(* ===== verification/Store.v ===== *)
(** * Store: the database session the paper engine persists to

    SQLAlchemy's session is not part of the repository: [Session] is the
    interface [execution/paper.py] uses of it (one operation per query or
    [add]/[flush]), and [SessionLaws] is what its SQL promises about the
    [orders] table. Any operation may raise. [MemDB] is an in-memory instance
    that satisfies the laws. The rows are those of [db/models.py]. *)

From S2P Require Import Prelude PyFloat PyDecimal PyData PyValue Models.

#[local] Open Scope string_scope.
#[local] Open Scope list_scope.

Record TradingPairRow : Type := mkPairRow {
  tp_exchange_name : string; tp_base_asset : string; tp_quote_asset : string;
  tp_normalized_symbol : string; tp_venue_symbol : string; tp_price_precision : Z;
  tp_quantity_precision : Z; tp_min_order_size : option dec; tp_min_notional : option dec;
  tp_tick_size : option dec; tp_lot_size : option dec; tp_is_enabled : bool }.

Record OrderRow : Type := mkOrderRow {
  ow_client_order_id : string; ow_exchange_order_id : option string; ow_exchange_account_id : Z;
  ow_trading_pair_id : Z; ow_side : ExecutionSide; ow_status : OrderStatus; ow_price : option dec;
  ow_quantity : dec; ow_filled_quantity : dec; ow_average_fill_price : option dec;
  ow_metadata : list (string * pyval) }.

Record TradeRow : Type := mkTradeRow {
  tw_order_id : Z; tw_exchange_trade_id : string; tw_exchange_account_id : Z; tw_trading_pair_id : Z;
  tw_side : ExecutionSide; tw_price : dec; tw_quantity : dec; tw_fee_amount : dec;
  tw_fee_asset : option string; tw_traded_at : datetime; tw_metadata : list (string * pyval) }.

Record PositionRow : Type := mkPositionRow {
  pw_exchange_account_id : Z; pw_trading_pair_id : Z; pw_asset : string; pw_side : PositionSide;
  pw_quantity : dec; pw_average_entry_price : option dec; pw_realized_pnl : dec;
  pw_unrealized_pnl : dec; pw_mark_price : option dec }.

(** Rows are addressed by their primary key. *)
Class Session (D : Type) : Type := {
  find_account : SE D (option Z);
  add_account : SE D Z;
  find_pair : string -> SE D (option Z);
  add_pair : TradingPairRow -> SE D Z;
  find_order : string -> SE D (option (Z * OrderRow));
  add_order : OrderRow -> SE D Z;
  save_order : Z -> OrderRow -> SE D unit;
  add_trade : TradeRow -> SE D unit;
  find_position : Z -> Z -> string -> SE D (option (Z * PositionRow));
  add_position : PositionRow -> SE D Z;
  save_position : Z -> PositionRow -> SE D unit }.

(** An operation that leaves the [orders] table alone when it succeeds. *)
Definition keeps_orders {D A} (view : D -> string -> option OrderRow) (m : SE D A) : Prop :=
  forall d d' a, m d = (d', Ok a) -> forall c, view d' c = view d c.

Class SessionLaws (D : Type) `{Session D} : Type := {
  order_view : D -> string -> option OrderRow;
  find_account_keeps : keeps_orders order_view find_account;
  add_account_keeps : keeps_orders order_view add_account;
  find_pair_keeps s : keeps_orders order_view (find_pair s);
  add_pair_keeps r : keeps_orders order_view (add_pair r);
  find_order_keeps c : keeps_orders order_view (find_order c);
  add_trade_keeps t : keeps_orders order_view (add_trade t);
  find_position_keeps a p s : keeps_orders order_view (find_position a p s);
  add_position_keeps r : keeps_orders order_view (add_position r);
  save_position_keeps i r : keeps_orders order_view (save_position i r);
  order_view_key d c row : order_view d c = Some row -> ow_client_order_id row = c;
  find_order_spec d d' c r : find_order c d = (d', Ok r) -> option_map snd r = order_view d c;
  add_order_spec d d' row i : add_order row d = (d', Ok i) ->
    forall c, order_view d' c = if decide (c = ow_client_order_id row) then Some row else order_view d c;
  (** saving a row just found, under its own key *)
  save_order_spec d0 d d' c i row0 row u : find_order c d0 = (d, Ok (Some (i, row0))) ->
    ow_client_order_id row = c -> save_order i row d = (d', Ok u) ->
    forall c', order_view d' c' = if decide (c' = c) then Some row else order_view d c' }.

(** ** An in-memory session *)

Record MemDB : Type := mkMem {
  mem_account : option Z;
  mem_pairs : list (string * Z);
  mem_orders : list (string * (Z * OrderRow));
  mem_trades : list TradeRow;
  mem_positions : list (Z * PositionRow);
  mem_next : Z }.

Definition empty_db : MemDB := mkMem None [] [] [] [] 1.

(** [select(Order).where(client_order_id == c)] *)
Definition mem_find (c : string) (d : MemDB) : option (Z * OrderRow) :=
  match od_get c (mem_orders d) with
  | Some (i, row) => if decide (ow_client_order_id row = c) then Some (i, row) else None
  | None => None
  end.

#[export] Instance mem_session : Session MemDB := {
  find_account := fun d => (d, Ok (mem_account d));
  add_account := fun d =>
    (mkMem (Some (mem_next d)) (mem_pairs d) (mem_orders d) (mem_trades d) (mem_positions d) (mem_next d + 1),
     Ok (mem_next d));
  find_pair := fun s d => (d, Ok (od_get s (mem_pairs d)));
  add_pair := fun r d =>
    (mkMem (mem_account d) (od_set (tp_normalized_symbol r) (mem_next d) (mem_pairs d)) (mem_orders d)
       (mem_trades d) (mem_positions d) (mem_next d + 1), Ok (mem_next d));
  find_order := fun c d => (d, Ok (mem_find c d));
  add_order := fun r d =>
    (mkMem (mem_account d) (mem_pairs d) (od_set (ow_client_order_id r) (mem_next d, r) (mem_orders d))
       (mem_trades d) (mem_positions d) (mem_next d + 1), Ok (mem_next d));
  save_order := fun i r d =>
    (mkMem (mem_account d) (mem_pairs d) (od_set (ow_client_order_id r) (i, r) (mem_orders d))
       (mem_trades d) (mem_positions d) (mem_next d), Ok tt);
  add_trade := fun t d =>
    (mkMem (mem_account d) (mem_pairs d) (mem_orders d) (mem_trades d ++ [t]) (mem_positions d) (mem_next d), Ok tt);
  find_position := fun a p s d =>
    (d, Ok (List.find (fun r => (pw_exchange_account_id r.2 =? a)%Z && (pw_trading_pair_id r.2 =? p)%Z
                                && String.eqb (pw_asset r.2) s) (mem_positions d)));
  add_position := fun r d =>
    (mkMem (mem_account d) (mem_pairs d) (mem_orders d) (mem_trades d)
       (mem_positions d ++ [(mem_next d, r)]) (mem_next d + 1), Ok (mem_next d));
  save_position := fun i r d =>
    (mkMem (mem_account d) (mem_pairs d) (mem_orders d) (mem_trades d)
       (od_set i r (mem_positions d)) (mem_next d), Ok tt) }.

#[export] Instance mem_session_laws : SessionLaws MemDB.
Proof.
  refine {| order_view := fun d c => option_map snd (mem_find c d) |};
    try (intros; intros d d' x E c'; simpl in E; by simplify_eq).
  - intros d c row. unfold mem_find. repeat case_match; intros; by simplify_eq/=.
  - intros d d' c r E. simpl in E. by simplify_eq.
  - intros d d' row i E c. simpl in E. simplify_eq. unfold mem_find. simpl. rewrite od_get_set.
    case_decide; [|done]. subst. simpl. by rewrite decide_True.
  - intros d0 d d' c i row0 row u F <- E c'. simpl in E, F. simplify_eq. unfold mem_find. simpl.
    rewrite od_get_set. case_decide; [|done]. subst. simpl. by rewrite decide_True.
Defined.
= = =
- _Work instructions_
Using the entries above, give back exactly the line containing "forall c, order_view", the line containing "mem_next : Z", and every line between them, and nothing else.

- _Exercise solution_
    forall c, order_view d' c = if decide (c = ow_client_order_id row) then Some row else order_view d c;
  (** saving a row just found, under its own key *)
  save_order_spec d0 d d' c i row0 row u : find_order c d0 = (d, Ok (Some (i, row0))) ->
    ow_client_order_id row = c -> save_order i row d = (d', Ok u) ->
    forall c', order_view d' c' = if decide (c' = c) then Some row else order_view d c' }.

(** ** An in-memory session *)

Record MemDB : Type := mkMem {
  mem_account : option Z;
  mem_pairs : list (string * Z);
  mem_orders : list (string * (Z * OrderRow));
  mem_trades : list TradeRow;
  mem_positions : list (Z * PositionRow);
  mem_next : Z }.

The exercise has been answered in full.